■ AIM OF THE TASK ■
Lines from the top of the listing down to the one with "Definition uint32 (x", inclusive, are to be copied exactly.
SUPPLIED MATERIAL section start
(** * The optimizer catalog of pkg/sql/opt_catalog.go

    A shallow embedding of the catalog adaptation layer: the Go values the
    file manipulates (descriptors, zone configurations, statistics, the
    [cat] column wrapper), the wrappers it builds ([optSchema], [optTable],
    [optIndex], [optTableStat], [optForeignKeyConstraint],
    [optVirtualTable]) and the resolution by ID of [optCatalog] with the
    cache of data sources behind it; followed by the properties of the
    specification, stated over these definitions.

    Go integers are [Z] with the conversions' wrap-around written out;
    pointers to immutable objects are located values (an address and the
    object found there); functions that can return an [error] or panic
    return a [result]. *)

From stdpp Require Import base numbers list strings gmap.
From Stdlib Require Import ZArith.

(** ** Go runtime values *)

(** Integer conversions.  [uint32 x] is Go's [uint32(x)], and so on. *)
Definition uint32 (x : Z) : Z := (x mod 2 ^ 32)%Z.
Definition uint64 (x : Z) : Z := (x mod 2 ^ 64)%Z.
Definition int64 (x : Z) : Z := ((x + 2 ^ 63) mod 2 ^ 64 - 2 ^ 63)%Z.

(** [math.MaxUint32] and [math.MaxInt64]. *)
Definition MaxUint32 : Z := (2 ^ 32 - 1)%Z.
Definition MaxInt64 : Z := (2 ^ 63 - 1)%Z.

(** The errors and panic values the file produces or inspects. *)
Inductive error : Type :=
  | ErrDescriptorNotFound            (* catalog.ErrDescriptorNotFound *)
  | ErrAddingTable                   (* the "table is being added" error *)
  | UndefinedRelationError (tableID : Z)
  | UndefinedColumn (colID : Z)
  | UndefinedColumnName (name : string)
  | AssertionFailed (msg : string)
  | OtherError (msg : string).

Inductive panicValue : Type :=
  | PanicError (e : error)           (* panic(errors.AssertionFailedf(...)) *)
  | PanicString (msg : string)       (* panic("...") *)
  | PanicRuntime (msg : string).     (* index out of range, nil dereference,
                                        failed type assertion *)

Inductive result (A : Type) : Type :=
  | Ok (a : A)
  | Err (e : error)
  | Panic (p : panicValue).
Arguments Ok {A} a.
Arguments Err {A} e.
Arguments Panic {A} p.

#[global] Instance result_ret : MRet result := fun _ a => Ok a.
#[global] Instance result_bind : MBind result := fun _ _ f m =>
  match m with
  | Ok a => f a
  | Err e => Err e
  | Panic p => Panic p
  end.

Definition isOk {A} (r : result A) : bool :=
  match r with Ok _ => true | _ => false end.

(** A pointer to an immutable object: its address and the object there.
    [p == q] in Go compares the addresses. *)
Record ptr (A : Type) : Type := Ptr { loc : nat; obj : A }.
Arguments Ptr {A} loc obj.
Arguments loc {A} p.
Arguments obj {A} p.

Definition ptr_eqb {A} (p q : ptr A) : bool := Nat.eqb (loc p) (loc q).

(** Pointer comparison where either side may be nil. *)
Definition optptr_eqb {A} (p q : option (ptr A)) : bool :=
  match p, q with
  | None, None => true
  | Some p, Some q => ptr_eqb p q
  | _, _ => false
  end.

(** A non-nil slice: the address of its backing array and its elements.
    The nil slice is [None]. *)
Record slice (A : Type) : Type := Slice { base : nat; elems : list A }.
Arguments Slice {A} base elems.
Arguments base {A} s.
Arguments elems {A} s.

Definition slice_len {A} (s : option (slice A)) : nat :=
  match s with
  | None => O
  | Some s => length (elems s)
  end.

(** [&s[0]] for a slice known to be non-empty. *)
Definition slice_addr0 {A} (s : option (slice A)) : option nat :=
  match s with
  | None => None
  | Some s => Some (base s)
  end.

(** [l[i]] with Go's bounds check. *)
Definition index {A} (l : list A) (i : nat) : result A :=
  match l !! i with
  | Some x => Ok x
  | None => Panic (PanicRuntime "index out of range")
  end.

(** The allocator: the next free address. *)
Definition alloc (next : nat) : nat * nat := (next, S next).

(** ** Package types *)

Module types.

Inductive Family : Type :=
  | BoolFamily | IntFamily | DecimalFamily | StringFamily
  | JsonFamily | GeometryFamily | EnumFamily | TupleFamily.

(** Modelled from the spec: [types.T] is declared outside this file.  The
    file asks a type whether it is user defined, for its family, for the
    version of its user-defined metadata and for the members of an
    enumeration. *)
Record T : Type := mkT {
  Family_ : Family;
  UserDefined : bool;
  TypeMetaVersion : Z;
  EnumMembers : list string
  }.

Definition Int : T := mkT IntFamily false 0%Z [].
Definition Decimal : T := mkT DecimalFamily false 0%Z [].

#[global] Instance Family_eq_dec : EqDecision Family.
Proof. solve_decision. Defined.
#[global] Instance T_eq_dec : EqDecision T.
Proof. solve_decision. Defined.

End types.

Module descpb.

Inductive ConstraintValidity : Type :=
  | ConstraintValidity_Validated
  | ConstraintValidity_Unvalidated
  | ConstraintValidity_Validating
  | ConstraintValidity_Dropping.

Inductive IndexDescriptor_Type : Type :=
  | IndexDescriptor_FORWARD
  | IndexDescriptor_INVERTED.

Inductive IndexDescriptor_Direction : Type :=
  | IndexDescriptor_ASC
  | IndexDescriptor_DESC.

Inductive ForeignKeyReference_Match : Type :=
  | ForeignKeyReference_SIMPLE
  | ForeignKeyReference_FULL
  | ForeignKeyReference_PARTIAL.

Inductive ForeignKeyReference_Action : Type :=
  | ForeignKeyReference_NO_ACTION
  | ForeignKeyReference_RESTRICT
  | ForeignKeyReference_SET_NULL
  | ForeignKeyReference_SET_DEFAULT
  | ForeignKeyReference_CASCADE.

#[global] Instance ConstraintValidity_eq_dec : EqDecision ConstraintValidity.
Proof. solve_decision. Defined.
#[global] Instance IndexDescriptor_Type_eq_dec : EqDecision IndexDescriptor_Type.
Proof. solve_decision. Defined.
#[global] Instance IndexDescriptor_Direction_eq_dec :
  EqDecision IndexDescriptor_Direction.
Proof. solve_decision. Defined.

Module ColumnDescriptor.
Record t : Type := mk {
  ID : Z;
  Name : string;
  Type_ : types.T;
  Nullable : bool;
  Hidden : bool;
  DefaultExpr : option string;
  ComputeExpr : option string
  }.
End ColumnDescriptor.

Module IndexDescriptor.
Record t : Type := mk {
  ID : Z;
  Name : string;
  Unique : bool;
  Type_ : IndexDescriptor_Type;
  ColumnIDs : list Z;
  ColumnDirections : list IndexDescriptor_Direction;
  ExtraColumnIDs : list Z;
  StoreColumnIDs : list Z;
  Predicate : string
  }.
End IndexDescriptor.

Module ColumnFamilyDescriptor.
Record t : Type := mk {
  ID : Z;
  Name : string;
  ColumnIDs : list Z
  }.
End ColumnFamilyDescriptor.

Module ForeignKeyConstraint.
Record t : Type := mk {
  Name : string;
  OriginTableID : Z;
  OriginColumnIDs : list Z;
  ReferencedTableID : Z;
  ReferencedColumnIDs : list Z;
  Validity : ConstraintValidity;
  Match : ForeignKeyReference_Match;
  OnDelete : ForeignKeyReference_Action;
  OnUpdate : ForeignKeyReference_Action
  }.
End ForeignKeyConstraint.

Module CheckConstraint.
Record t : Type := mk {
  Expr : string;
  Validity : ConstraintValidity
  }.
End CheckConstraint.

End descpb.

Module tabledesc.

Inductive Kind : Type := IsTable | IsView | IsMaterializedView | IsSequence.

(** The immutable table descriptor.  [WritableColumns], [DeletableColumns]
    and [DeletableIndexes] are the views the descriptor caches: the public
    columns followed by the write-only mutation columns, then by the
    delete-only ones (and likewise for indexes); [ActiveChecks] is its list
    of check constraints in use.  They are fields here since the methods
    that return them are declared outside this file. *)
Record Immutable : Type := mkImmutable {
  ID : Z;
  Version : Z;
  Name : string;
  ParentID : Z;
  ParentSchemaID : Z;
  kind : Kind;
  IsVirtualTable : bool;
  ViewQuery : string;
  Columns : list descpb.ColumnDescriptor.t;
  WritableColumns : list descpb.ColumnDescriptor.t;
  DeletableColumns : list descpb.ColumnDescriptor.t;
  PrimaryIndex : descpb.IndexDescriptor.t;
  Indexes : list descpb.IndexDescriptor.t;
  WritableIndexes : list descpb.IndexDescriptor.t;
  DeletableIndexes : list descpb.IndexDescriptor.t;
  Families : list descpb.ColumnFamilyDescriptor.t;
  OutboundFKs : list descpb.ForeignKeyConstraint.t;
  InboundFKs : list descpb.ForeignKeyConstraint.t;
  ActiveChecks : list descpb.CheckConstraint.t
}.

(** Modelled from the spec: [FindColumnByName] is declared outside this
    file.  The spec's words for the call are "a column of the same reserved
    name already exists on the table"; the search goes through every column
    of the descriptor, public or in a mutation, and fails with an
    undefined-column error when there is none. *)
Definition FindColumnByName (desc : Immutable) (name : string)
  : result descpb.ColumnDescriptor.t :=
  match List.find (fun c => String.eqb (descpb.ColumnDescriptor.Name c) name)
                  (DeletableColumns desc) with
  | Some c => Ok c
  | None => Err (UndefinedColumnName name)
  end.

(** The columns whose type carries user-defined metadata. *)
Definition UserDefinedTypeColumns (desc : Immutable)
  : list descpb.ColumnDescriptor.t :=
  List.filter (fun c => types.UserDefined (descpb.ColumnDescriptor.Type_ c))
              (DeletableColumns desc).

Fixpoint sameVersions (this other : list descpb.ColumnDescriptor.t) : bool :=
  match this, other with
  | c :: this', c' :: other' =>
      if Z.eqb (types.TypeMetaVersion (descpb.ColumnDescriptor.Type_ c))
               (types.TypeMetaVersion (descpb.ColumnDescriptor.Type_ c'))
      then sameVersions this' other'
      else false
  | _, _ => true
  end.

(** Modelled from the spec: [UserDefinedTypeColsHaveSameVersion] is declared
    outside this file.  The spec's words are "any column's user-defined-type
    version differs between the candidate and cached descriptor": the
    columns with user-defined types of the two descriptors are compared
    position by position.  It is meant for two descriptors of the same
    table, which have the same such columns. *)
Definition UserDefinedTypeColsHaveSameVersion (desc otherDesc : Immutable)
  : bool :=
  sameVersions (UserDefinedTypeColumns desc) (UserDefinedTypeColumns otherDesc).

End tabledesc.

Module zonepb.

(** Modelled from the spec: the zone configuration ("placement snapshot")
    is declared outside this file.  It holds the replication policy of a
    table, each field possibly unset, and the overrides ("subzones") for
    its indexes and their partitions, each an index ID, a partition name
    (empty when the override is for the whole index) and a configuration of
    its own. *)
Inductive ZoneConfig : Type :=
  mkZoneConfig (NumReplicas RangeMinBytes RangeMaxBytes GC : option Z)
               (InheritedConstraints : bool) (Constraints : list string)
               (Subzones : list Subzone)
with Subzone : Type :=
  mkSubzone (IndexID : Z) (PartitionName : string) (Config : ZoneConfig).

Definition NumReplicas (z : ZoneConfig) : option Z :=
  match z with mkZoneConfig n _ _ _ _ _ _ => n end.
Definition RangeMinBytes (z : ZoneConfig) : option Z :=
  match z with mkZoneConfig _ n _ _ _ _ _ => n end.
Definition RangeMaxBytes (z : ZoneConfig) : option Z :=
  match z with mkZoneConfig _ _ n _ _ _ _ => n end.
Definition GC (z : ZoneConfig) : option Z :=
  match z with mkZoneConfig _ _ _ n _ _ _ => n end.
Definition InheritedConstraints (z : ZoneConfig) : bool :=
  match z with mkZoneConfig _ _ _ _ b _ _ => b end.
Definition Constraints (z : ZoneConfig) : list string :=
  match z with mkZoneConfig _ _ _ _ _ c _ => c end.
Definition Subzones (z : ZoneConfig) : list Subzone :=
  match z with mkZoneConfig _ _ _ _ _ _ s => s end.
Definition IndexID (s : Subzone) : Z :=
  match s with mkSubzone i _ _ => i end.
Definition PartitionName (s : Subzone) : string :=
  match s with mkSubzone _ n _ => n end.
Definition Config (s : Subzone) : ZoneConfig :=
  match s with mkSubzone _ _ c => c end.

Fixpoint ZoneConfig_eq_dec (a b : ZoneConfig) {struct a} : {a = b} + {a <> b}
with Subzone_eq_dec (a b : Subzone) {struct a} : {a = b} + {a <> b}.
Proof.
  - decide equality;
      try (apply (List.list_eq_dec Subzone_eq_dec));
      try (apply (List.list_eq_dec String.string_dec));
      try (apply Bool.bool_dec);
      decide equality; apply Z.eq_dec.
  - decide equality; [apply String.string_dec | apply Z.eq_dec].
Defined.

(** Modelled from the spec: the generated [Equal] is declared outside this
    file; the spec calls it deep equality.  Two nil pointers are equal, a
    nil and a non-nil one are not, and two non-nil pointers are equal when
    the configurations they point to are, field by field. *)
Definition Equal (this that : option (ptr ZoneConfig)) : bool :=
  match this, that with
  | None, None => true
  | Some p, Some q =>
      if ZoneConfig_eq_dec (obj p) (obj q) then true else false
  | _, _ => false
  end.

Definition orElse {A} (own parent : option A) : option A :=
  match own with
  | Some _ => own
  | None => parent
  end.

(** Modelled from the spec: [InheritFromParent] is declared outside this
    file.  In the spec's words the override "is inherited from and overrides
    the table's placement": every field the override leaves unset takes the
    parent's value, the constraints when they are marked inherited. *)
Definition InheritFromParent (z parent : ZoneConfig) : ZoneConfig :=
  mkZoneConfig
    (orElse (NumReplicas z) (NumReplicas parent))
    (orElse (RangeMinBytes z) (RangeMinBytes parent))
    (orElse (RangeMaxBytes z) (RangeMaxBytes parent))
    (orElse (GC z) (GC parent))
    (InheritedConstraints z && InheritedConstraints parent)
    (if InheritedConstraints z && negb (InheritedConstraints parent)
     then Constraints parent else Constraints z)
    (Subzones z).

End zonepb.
SUPPLIED MATERIAL section end
■ EXERCISE RESULT ■
(** * The optimizer catalog of pkg/sql/opt_catalog.go

    A shallow embedding of the catalog adaptation layer: the Go values the
    file manipulates (descriptors, zone configurations, statistics, the
    [cat] column wrapper), the wrappers it builds ([optSchema], [optTable],
    [optIndex], [optTableStat], [optForeignKeyConstraint],
    [optVirtualTable]) and the resolution by ID of [optCatalog] with the
    cache of data sources behind it; followed by the properties of the
    specification, stated over these definitions.

    Go integers are [Z] with the conversions' wrap-around written out;
    pointers to immutable objects are located values (an address and the
    object found there); functions that can return an [error] or panic
    return a [result]. *)

From stdpp Require Import base numbers list strings gmap.
From Stdlib Require Import ZArith.

(** ** Go runtime values *)

(** Integer conversions.  [uint32 x] is Go's [uint32(x)], and so on. *)
Definition uint32 (x : Z) : Z := (x mod 2 ^ 32)%Z.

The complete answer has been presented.